• _Required work_
Copy out each line of the data that holds the word "class".

======== Working data ========

(** * joplin-online-client: the browser-side OAuth 2.0 + PKCE flow

    A shallow embedding of the TypeScript sources
    - [services/oneDriveOAuth.ts]   (class [OneDriveOAuthService])
    - [components/OneDriveAuth.tsx] (the stand-alone PKCE component)
    - [services/profileManager.ts]  (class [ProfileManager])
    - [services/joplinApi.ts]       (class [JoplinApiService])
    - [App.tsx]                     ([handleOAuthCallback], [handleConnect])

    Conventions.  A JavaScript string is a Rocq [string]: the sequence of
    bytes of its UTF-8 encoding, so [TextEncoder.encode] is the identity on
    the bytes and a [Uint8Array] is a [list byte].  [sessionStorage] and
    [localStorage] are finite maps from strings to strings.  Everything the
    platform decides (random bytes, the clock, network answers, the
    joplin-sync library) enters the functions as an explicit argument. *)

From Stdlib Require Import ZArith NArith List String Ascii Lia Bool.
From Stdlib.Strings Require Import Byte.
From stdpp Require Import gmap strings list.

Open Scope string_scope.

(** ** Small string toolkit *)

Module Str.

Fixpoint all (p : ascii -> bool) (s : string) : bool :=
  match s with
  | EmptyString => true
  | String c r => p c && all p r
  end.

Fixpoint map_chars (f : ascii -> ascii) (s : string) : string :=
  match s with
  | EmptyString => EmptyString
  | String c r => String (f c) (map_chars f r)
  end.

(** [s.replace(/c/g, d)] for a one-character pattern. *)
Definition replace_all (c d : ascii) (s : string) : string :=
  map_chars (fun x => if Ascii.eqb x c then d else x) s.

(** [s.replace(/c+$/, '')]: drops the maximal run of [c] that ends [s]. *)
Fixpoint strip_trailing (c : ascii) (s : string) : string :=
  match s with
  | EmptyString => EmptyString
  | String a r =>
      match strip_trailing c r with
      | EmptyString => if Ascii.eqb a c then EmptyString else String a EmptyString
      | r' => String a r'
      end
  end.

Fixpoint repeat_char (c : ascii) (n : nat) : string :=
  match n with
  | O => EmptyString
  | S k => String c (repeat_char c k)
  end.

(** [String.fromCharCode(...buffer)] on a byte array. *)
Fixpoint fromCharCode (buffer : list byte) : string :=
  match buffer with
  | [] => EmptyString
  | b :: r => String (ascii_of_byte b) (fromCharCode r)
  end.

(** [new TextEncoder().encode(s)]. *)
Fixpoint encode_utf8 (s : string) : list byte :=
  match s with
  | EmptyString => []
  | String c r => byte_of_ascii c :: encode_utf8 r
  end.

(** The value of a hexadecimal digit. *)
Definition hex_value (c : ascii) : option N :=
  let n := N_of_ascii c in
  if ((48 <=? n) && (n <=? 57))%N then Some (n - 48)%N
  else if ((65 <=? n) && (n <=? 70))%N then Some (n - 55)%N
  else if ((97 <=? n) && (n <=? 102))%N then Some (n - 87)%N
  else None.

(** [xs.join(sep)]. *)
Fixpoint join (sep : string) (xs : list string) : string :=
  match xs with
  | [] => EmptyString
  | [x] => x
  | x :: r => x +:+ sep +:+ join sep r
  end.

End Str.

(** ** Base64 *)

Module Base64.

Definition std_alphabet : string :=
  "ABCDEFGHIJKLMNOPQRSTUVWXYZabcdefghijklmnopqrstuvwxyz0123456789+/".

Definition url_alphabet : string :=
  "ABCDEFGHIJKLMNOPQRSTUVWXYZabcdefghijklmnopqrstuvwxyz0123456789-_".

Definition digit (alphabet : string) (i : N) : ascii :=
  match String.get (N.to_nat i) alphabet with
  | Some c => c
  | None => "="%char
  end.

Definition hi6 (a : N) : N := (a / 4)%N.
Definition mid6a (a b : N) : N := ((a mod 4) * 16 + b / 16)%N.
Definition mid6b (b c : N) : N := ((b mod 16) * 4 + c / 64)%N.
Definition lo6 (c : N) : N := (c mod 64)%N.

(** The platform's [btoa] on a binary string (one byte per character):
    three input bytes give four digits, a short last group is padded
    with [=]. *)
Fixpoint btoa (s : string) : string :=
  match s with
  | EmptyString => EmptyString
  | String a EmptyString =>
      let x := N_of_ascii a in
      String (digit std_alphabet (hi6 x))
        (String (digit std_alphabet (mid6a x 0)) "==")
  | String a (String b EmptyString) =>
      let x := N_of_ascii a in let y := N_of_ascii b in
      String (digit std_alphabet (hi6 x))
        (String (digit std_alphabet (mid6a x y))
           (String (digit std_alphabet (mid6b y 0)) "="))
  | String a (String b (String c r)) =>
      let x := N_of_ascii a in let y := N_of_ascii b in let z := N_of_ascii c in
      String (digit std_alphabet (hi6 x))
        (String (digit std_alphabet (mid6a x y))
           (String (digit std_alphabet (mid6b y z))
              (String (digit std_alphabet (lo6 z)) (btoa r))))
  end.

(** Reference encoder, written from RFC 4648 section 5: the URL-safe
    alphabet, and no padding. *)
Fixpoint rfc4648_base64url_nopad (l : list byte) : string :=
  match l with
  | [] => EmptyString
  | [a] =>
      let x := Byte.to_N a in
      String (digit url_alphabet (hi6 x))
        (String (digit url_alphabet (mid6a x 0)) EmptyString)
  | [a; b] =>
      let x := Byte.to_N a in let y := Byte.to_N b in
      String (digit url_alphabet (hi6 x))
        (String (digit url_alphabet (mid6a x y))
           (String (digit url_alphabet (mid6b y 0)) EmptyString))
  | a :: b :: c :: r =>
      let x := Byte.to_N a in let y := Byte.to_N b in let z := Byte.to_N c in
      String (digit url_alphabet (hi6 x))
        (String (digit url_alphabet (mid6a x y))
           (String (digit url_alphabet (mid6b y z))
              (String (digit url_alphabet (lo6 z))
                 (rfc4648_base64url_nopad r))))
  end.

End Base64.

(** ** SHA-256 ([crypto.subtle.digest('SHA-256', data)]), after FIPS 180-4 *)

Module SHA256.

Definition mask32 : N := 0xFFFFFFFF.
Definition add32 (x y : N) : N := N.land (x + y) mask32.
Definition rotr (n x : N) : N :=
  N.land (N.lor (N.shiftr x n) (N.shiftl x (32 - n))) mask32.
Definition shr (n x : N) : N := N.shiftr x n.
Definition not32 (x : N) : N := N.lxor x mask32.
Definition xor3 (x y z : N) : N := N.lxor (N.lxor x y) z.

Definition Ch (x y z : N) : N := N.lxor (N.land x y) (N.land (not32 x) z).
Definition Maj (x y z : N) : N := xor3 (N.land x y) (N.land x z) (N.land y z).
Definition Sigma0 (x : N) : N := xor3 (rotr 2 x) (rotr 13 x) (rotr 22 x).
Definition Sigma1 (x : N) : N := xor3 (rotr 6 x) (rotr 11 x) (rotr 25 x).
Definition sigma0 (x : N) : N := xor3 (rotr 7 x) (rotr 18 x) (shr 3 x).
Definition sigma1 (x : N) : N := xor3 (rotr 17 x) (rotr 19 x) (shr 10 x).

(** The constants of the standard are the first 32 bits of the
    fractional parts of the cube roots (round constants) and of the
    square roots (initial hash value) of the first primes. *)
Definition is_prime (p : N) : bool :=
  forallb (fun d => negb (N.eqb (N.modulo p (N.of_nat d)) 0))
    (seq 2 (N.to_nat p - 2)).

(** The primes among [2 .. bound + 1]. *)
Definition primes (bound : nat) : list N :=
  List.filter is_prime (map N.of_nat (seq 2 bound)).

(** The integer cube root of [x], one bit at a time from bit [bits]
    down; [r] holds the bits already decided. *)
Fixpoint cube_root_from (bits : nat) (x r : N) : N :=
  match bits with
  | O => r
  | S b =>
      let c := (r + N.shiftl 1 (N.of_nat b))%N in
      if (c * c * c <=? x)%N then cube_root_from b x c else cube_root_from b x r
  end.

Definition frac_cbrt (p : N) : N :=
  N.land (cube_root_from 36 (N.shiftl p 96) 0) mask32.

Definition frac_sqrt (p : N) : N :=
  N.land (N.sqrt (N.shiftl p 64)) mask32.

(** Sixty-four round constants: the primes up to 311. *)
Definition K : list N := Eval vm_compute in map frac_cbrt (primes 310).

Record Regs := mkRegs { ra : N; rb : N; rc : N; rd : N; re : N; rf : N; rg : N; rh : N }.

(** The initial hash value: the primes up to 19. *)
Definition H0 : Regs :=
  Eval vm_compute in
  match map frac_sqrt (primes 18) with
  | [a; b; c; d; e; f; g; h] => mkRegs a b c d e f g h
  | _ => mkRegs 0 0 0 0 0 0 0 0
  end.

========

• _Result of the exercise_
    - [services/oneDriveOAuth.ts]   (class [OneDriveOAuthService])
    - [services/profileManager.ts]  (class [ProfileManager])
    - [services/joplinApi.ts]       (class [JoplinApiService])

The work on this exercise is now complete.